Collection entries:
━━━━━━━━━━━━━━━━
Lemma ino_frame_set w w1 ip a :
  w_ino w1 = w_ino w ->
  forall k, exists a',
    w_ino (set_ino w1 ip (with_addrs (w_ino w1 ip) a)) k = with_addrs (w_ino w k) a'.
Proof.
  intros H k. cbn. unfold upd. destruct (key_eqb ip k) eqn:E.
  - apply key_eqb_eq in E; subst k. exists a. rewrite H. reflexivity.
  - exists (i_addrs (w_ino w k)). rewrite H. symmetry. apply with_addrs_id.
Qed.

Lemma step_exn_same ip trans zd s0 w w' :
  wf w ip -> val w ip s0 = 0 ->
  w_ino w' = w_ino w -> w_buf w' = w_buf w -> w_sb w' = w_sb w ->
  w_trans w' = w_trans w ->
  (forall x, is_free (w_free w') x = true -> is_free (w_free w) x = true) ->
  step_exn ip trans zd s0 w w'.
Proof.
  intros Hwf H0 Hi Hb Hs Ht Hf.
  assert (Hv : forall s, slot_ok s -> val w' ip s = val w ip s).
  { intros s _. apply val_congr; rewrite ?Hi, ?Hb; auto. }
  split; [| split; [| split]]; auto.
  - apply (wf_shrink ip w w'); auto.
  - apply ext_same; auto.
    + intros x; rewrite Hb; reflexivity.
    + apply ino_frame_eq; auto.
Qed.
━━━━━━━━━━━━━━━━
• **What is needed**: From the line containing "w_ino w1 = w_ino w ->" down to the last line, reproduce the records exactly. Include both ends.

• **Solution to this task**:
  w_ino w1 = w_ino w ->
  forall k, exists a',
    w_ino (set_ino w1 ip (with_addrs (w_ino w1 ip) a)) k = with_addrs (w_ino w k) a'.
Proof.
  intros H k. cbn. unfold upd. destruct (key_eqb ip k) eqn:E.
  - apply key_eqb_eq in E; subst k. exists a. rewrite H. reflexivity.
  - exists (i_addrs (w_ino w k)). rewrite H. symmetry. apply with_addrs_id.
Qed.

Lemma step_exn_same ip trans zd s0 w w' :
  wf w ip -> val w ip s0 = 0 ->
  w_ino w' = w_ino w -> w_buf w' = w_buf w -> w_sb w' = w_sb w ->
  w_trans w' = w_trans w ->
  (forall x, is_free (w_free w') x = true -> is_free (w_free w) x = true) ->
  step_exn ip trans zd s0 w w'.
Proof.
  intros Hwf H0 Hi Hb Hs Ht Hf.
  assert (Hv : forall s, slot_ok s -> val w' ip s = val w ip s).
  { intros s _. apply val_congr; rewrite ?Hi, ?Hb; auto. }
  split; [| split; [| split]]; auto.
  - apply (wf_shrink ip w w'); auto.
  - apply ext_same; auto.
    + intros x; rewrite Hb; reflexivity.
    + apply ino_frame_eq; auto.
Qed.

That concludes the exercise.